━━━━━ Materials provided

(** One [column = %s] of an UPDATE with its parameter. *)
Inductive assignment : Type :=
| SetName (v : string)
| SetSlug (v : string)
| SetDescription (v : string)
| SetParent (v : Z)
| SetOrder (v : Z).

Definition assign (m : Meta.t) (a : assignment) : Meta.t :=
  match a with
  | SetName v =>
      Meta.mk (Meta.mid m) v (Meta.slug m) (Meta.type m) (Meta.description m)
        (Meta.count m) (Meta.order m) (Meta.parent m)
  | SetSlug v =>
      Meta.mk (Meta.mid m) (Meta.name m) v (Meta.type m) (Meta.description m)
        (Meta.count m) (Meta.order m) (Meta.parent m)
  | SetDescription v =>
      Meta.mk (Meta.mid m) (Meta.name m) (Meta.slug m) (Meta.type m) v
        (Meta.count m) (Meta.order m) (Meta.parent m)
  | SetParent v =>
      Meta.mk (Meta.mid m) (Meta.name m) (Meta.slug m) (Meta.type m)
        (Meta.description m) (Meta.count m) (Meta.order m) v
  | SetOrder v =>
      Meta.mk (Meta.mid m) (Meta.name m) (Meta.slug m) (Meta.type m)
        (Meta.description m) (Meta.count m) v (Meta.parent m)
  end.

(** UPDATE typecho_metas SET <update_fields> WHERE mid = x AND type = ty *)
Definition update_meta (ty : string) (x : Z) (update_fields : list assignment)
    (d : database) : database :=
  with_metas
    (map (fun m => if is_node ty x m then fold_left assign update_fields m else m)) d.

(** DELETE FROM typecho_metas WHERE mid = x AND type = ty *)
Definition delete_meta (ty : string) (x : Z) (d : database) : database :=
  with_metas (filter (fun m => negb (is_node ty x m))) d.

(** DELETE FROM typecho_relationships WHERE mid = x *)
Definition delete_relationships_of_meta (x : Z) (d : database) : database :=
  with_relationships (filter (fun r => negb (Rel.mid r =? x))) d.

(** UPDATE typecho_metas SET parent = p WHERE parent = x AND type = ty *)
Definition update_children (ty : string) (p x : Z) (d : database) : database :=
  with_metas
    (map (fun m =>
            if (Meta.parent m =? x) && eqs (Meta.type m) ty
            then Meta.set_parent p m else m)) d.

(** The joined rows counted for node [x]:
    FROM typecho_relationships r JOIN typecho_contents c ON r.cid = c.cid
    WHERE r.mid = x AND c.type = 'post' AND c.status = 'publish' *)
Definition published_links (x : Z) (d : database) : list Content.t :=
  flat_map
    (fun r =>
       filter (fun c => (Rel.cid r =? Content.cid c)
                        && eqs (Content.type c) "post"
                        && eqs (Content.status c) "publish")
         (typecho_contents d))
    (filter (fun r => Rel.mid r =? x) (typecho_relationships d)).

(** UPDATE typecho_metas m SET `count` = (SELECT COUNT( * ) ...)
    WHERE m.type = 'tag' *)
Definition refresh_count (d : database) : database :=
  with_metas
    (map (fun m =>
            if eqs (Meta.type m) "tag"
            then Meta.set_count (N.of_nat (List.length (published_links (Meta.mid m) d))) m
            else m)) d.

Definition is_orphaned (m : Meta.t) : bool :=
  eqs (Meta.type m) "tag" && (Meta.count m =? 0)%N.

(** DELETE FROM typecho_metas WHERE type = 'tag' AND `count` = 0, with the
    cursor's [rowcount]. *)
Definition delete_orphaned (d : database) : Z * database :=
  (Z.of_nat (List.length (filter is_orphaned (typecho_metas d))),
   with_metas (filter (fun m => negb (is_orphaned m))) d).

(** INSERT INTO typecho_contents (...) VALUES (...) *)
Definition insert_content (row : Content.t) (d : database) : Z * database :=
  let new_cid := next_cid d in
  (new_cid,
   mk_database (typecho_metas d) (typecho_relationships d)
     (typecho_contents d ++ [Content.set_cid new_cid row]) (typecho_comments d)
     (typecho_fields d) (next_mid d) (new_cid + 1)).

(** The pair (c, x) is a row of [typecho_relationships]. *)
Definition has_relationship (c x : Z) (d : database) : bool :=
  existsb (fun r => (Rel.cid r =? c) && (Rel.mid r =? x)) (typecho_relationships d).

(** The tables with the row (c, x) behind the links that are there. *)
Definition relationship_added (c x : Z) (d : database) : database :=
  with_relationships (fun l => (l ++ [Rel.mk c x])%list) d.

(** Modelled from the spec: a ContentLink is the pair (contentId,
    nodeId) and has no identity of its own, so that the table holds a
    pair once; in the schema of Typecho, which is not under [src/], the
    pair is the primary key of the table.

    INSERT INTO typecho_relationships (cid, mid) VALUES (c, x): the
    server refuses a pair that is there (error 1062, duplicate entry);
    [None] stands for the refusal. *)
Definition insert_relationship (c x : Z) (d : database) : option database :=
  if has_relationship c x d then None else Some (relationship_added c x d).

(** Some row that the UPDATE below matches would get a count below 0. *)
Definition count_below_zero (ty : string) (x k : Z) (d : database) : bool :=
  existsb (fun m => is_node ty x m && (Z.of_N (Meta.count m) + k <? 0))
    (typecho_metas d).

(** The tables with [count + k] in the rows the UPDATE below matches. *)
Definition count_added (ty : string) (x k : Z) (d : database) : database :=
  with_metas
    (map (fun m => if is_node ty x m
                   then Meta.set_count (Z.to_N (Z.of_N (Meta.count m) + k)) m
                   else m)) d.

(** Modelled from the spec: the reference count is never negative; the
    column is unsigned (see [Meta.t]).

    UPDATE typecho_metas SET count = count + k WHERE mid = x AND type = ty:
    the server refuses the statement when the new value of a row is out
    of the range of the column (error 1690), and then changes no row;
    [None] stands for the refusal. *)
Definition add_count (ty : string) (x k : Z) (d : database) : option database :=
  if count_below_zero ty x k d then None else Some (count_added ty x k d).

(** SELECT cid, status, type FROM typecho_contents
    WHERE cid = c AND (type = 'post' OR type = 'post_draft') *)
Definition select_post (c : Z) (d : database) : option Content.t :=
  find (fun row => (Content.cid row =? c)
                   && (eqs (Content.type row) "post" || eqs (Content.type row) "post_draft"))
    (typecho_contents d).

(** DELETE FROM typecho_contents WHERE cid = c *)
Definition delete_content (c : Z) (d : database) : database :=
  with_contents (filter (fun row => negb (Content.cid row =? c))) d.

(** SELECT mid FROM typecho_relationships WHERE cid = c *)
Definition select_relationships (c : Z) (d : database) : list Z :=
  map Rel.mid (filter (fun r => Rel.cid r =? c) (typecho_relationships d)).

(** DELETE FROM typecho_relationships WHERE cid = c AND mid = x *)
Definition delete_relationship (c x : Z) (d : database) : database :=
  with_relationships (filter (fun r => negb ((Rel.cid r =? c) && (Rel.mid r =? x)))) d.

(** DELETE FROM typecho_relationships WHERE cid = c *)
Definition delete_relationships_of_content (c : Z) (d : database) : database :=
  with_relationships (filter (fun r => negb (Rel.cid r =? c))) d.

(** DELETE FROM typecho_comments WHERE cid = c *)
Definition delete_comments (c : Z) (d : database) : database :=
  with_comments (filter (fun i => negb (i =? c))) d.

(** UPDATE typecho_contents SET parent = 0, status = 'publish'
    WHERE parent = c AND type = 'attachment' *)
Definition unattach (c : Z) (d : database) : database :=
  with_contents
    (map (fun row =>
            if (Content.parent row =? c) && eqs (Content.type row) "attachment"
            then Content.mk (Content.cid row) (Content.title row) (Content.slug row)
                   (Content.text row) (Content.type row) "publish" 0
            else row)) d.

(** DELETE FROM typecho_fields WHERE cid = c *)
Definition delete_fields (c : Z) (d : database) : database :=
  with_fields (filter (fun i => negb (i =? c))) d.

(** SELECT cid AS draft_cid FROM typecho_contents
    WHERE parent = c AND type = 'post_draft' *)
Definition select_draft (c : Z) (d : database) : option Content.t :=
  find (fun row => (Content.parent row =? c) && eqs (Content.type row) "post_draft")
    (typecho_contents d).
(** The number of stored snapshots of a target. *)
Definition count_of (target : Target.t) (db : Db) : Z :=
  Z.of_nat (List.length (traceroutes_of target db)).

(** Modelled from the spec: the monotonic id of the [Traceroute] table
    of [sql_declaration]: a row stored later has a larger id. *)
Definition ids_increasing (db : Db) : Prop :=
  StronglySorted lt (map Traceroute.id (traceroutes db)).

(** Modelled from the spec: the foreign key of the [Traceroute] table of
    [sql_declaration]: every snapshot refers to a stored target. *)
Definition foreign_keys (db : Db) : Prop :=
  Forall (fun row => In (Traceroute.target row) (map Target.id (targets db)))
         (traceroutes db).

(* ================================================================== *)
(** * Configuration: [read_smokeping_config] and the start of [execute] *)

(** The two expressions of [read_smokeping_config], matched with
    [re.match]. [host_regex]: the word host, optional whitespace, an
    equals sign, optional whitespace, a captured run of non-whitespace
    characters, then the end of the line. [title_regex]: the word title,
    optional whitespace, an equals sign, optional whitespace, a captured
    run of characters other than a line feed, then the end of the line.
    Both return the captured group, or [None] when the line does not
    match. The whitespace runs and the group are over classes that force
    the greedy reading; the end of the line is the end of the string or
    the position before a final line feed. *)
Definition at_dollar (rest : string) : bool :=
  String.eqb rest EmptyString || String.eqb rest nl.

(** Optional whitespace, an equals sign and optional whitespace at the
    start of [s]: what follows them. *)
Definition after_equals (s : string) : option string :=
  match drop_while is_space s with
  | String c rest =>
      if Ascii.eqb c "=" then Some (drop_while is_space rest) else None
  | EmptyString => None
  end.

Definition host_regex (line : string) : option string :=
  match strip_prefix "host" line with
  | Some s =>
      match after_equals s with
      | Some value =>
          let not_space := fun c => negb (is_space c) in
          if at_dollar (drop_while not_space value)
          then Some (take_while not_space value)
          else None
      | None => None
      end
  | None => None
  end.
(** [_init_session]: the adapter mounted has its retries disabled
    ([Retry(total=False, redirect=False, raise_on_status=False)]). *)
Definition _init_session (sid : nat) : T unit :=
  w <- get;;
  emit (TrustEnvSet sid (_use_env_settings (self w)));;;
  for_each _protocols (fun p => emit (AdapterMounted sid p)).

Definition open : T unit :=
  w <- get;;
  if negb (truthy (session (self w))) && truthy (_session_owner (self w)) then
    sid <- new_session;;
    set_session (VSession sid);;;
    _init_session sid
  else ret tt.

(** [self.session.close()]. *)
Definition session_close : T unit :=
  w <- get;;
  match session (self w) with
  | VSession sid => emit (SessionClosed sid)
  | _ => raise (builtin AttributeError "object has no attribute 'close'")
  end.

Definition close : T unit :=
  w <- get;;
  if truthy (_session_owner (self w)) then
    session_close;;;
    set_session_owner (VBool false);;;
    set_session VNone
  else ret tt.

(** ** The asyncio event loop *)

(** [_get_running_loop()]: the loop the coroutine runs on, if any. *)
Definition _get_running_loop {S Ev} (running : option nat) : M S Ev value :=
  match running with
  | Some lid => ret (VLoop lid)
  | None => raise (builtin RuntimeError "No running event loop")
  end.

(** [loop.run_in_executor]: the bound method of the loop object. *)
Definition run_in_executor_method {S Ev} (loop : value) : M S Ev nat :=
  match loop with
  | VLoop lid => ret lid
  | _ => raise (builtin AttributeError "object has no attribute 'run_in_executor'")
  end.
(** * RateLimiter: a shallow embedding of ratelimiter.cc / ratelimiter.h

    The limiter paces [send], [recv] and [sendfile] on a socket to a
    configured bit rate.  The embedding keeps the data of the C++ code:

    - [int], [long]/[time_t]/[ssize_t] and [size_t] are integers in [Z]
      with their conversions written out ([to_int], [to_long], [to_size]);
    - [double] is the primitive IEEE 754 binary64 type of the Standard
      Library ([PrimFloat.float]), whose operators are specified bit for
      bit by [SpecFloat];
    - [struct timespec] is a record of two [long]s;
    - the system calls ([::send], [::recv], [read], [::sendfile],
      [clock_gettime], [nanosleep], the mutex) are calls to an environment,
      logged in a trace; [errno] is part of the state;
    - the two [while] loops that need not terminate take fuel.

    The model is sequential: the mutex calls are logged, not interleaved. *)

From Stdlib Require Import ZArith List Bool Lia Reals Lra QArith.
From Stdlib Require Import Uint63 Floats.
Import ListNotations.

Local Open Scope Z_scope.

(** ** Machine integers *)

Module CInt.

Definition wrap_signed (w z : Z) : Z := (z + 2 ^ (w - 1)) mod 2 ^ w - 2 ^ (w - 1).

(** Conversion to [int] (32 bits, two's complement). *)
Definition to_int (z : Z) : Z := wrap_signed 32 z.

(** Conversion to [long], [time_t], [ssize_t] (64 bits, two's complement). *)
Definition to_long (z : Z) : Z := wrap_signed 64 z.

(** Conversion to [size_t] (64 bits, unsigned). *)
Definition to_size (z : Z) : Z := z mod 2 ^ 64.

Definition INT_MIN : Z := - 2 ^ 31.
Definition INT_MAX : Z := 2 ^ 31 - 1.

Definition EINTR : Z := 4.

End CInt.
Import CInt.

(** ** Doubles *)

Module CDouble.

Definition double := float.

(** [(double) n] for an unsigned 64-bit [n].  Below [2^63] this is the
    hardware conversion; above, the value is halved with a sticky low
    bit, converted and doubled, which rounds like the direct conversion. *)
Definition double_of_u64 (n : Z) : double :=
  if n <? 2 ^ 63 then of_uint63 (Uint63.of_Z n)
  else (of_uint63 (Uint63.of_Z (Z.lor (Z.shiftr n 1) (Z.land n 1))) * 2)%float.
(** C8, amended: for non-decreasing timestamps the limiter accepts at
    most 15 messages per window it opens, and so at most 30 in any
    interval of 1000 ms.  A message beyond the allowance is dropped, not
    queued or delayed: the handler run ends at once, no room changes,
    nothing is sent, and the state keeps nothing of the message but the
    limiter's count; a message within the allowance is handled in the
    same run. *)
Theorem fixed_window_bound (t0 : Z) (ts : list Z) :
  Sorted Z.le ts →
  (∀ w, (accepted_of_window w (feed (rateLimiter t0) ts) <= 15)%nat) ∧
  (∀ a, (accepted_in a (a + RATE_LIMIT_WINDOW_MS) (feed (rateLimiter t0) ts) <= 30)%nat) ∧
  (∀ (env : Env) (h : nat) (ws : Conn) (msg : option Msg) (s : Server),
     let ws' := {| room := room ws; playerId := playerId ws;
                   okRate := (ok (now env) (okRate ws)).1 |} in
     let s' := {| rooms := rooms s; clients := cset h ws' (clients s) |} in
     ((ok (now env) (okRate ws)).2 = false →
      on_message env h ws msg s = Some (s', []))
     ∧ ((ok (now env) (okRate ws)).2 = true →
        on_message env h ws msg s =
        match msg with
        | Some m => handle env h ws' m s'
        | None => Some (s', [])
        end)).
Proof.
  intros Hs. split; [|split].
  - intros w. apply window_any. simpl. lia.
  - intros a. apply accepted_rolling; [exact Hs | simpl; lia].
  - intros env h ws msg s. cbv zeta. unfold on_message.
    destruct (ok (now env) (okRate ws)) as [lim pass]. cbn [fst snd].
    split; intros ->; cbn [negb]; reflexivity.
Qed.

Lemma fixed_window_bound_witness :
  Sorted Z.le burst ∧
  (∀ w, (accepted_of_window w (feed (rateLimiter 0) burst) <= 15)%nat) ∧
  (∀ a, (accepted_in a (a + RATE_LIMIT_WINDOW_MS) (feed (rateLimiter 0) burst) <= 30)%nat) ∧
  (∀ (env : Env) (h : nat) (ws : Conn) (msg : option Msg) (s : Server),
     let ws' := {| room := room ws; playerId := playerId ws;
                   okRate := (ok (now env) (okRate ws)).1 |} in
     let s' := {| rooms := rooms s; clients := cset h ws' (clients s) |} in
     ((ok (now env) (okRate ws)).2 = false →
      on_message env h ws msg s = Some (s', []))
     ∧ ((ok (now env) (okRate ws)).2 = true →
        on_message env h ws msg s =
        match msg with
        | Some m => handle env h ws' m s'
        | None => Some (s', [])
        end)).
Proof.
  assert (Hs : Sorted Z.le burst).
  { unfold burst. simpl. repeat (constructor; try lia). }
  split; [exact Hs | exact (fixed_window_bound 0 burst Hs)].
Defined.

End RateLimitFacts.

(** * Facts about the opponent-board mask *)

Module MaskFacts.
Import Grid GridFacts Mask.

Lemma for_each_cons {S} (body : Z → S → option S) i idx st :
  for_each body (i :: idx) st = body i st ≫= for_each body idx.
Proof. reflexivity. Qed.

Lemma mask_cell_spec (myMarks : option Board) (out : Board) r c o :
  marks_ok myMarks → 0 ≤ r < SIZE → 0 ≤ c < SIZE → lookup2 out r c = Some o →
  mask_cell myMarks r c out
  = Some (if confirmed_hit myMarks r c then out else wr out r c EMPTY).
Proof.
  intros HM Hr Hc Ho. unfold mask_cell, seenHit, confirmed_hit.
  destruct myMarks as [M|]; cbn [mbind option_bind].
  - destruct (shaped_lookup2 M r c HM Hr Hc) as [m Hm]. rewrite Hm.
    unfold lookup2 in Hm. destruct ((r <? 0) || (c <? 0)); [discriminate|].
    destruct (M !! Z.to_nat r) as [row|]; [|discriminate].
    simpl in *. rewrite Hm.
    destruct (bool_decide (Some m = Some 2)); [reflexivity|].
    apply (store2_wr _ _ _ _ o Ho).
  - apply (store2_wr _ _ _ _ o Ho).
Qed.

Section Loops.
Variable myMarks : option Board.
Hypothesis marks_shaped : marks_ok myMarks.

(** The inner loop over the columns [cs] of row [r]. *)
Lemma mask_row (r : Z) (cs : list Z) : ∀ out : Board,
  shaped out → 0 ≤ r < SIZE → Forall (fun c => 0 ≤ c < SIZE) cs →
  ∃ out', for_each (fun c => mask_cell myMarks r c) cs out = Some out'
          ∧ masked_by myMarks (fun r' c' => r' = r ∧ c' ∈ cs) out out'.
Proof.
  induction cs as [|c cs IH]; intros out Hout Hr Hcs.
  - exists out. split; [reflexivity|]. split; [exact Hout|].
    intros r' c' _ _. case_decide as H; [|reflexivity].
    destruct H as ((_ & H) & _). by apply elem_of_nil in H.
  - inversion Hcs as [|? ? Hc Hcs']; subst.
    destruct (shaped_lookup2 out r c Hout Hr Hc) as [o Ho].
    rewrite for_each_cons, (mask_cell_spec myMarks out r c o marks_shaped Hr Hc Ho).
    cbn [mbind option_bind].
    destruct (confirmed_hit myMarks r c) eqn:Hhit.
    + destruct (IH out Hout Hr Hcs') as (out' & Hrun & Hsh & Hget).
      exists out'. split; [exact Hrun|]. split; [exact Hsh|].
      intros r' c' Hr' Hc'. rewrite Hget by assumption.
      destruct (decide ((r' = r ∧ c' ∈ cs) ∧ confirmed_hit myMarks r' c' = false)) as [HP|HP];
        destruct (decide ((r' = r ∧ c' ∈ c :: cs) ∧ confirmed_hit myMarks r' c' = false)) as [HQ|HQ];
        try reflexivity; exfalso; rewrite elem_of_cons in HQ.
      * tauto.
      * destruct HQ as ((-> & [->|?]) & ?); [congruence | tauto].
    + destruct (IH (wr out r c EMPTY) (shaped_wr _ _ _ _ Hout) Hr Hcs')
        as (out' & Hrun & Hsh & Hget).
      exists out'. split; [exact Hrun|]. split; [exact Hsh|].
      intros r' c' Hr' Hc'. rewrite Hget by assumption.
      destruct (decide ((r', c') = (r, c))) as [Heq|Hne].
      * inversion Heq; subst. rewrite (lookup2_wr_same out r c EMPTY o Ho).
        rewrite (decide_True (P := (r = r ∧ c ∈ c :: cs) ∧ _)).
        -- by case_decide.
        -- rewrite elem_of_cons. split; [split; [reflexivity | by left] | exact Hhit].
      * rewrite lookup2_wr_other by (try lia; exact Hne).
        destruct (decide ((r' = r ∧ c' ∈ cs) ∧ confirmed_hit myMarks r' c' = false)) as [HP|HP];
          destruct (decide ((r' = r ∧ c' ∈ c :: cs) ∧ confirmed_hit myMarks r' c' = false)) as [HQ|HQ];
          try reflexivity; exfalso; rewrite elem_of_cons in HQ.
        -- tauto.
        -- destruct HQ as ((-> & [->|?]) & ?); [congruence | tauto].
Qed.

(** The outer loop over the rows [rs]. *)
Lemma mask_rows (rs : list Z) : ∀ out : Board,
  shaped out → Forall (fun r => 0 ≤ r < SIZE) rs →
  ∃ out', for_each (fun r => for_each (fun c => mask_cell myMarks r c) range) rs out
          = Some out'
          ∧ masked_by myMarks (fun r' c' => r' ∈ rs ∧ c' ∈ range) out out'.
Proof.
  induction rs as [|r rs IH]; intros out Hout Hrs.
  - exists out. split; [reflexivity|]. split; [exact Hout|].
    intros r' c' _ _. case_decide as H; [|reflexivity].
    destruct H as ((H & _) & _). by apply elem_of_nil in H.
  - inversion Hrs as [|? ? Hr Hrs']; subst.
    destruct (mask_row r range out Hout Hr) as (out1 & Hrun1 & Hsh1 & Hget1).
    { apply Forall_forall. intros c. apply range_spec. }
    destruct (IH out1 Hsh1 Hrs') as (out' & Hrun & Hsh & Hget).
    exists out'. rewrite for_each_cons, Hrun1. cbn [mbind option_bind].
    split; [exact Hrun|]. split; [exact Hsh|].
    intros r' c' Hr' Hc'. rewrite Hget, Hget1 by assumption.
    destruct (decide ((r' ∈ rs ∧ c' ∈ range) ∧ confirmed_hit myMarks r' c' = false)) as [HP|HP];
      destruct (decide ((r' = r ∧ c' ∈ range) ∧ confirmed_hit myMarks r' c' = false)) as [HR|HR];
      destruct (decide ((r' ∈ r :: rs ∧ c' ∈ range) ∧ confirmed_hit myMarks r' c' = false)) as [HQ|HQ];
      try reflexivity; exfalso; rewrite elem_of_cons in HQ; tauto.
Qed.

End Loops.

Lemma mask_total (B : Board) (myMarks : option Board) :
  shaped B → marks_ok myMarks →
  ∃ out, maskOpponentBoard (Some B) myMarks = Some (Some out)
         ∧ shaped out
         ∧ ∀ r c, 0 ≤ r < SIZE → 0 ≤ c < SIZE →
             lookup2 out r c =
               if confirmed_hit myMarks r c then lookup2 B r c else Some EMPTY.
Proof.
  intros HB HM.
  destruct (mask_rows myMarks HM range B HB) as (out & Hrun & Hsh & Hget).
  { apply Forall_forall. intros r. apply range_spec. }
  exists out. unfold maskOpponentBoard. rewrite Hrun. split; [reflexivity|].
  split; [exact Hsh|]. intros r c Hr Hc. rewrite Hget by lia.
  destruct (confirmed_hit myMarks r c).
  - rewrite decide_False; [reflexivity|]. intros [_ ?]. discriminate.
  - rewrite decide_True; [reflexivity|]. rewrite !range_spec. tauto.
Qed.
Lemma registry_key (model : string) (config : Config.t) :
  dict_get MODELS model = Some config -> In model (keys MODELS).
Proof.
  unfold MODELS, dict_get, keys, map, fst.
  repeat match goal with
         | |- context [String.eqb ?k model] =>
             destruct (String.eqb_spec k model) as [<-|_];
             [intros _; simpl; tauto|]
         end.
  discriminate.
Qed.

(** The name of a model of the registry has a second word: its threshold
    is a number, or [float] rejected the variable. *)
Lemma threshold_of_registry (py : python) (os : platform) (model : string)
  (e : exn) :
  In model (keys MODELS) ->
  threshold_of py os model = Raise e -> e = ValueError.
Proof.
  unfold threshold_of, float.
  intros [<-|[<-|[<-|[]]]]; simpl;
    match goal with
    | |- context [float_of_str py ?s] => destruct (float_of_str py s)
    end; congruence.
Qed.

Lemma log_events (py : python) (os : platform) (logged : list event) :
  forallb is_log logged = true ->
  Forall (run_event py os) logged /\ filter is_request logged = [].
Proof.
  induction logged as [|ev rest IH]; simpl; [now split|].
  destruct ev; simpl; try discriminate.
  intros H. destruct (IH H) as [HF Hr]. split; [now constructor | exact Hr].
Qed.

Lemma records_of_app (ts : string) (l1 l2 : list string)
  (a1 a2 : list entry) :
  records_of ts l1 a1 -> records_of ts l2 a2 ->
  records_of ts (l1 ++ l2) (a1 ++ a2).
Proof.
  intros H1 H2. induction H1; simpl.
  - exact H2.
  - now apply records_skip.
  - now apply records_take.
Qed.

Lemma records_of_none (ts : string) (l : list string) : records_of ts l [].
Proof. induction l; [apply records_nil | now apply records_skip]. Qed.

━━━━━━━━━━

Your answer must consist solely of the lines above between the line holding "(** UPDATE typecho_contents" and the line holding "(map (fun row =>", inclusive, copied exactly.

(** UPDATE typecho_contents SET parent = 0, status = 'publish'
    WHERE parent = c AND type = 'attachment' *)
Definition unattach (c : Z) (d : database) : database :=
  with_contents
    (map (fun row =>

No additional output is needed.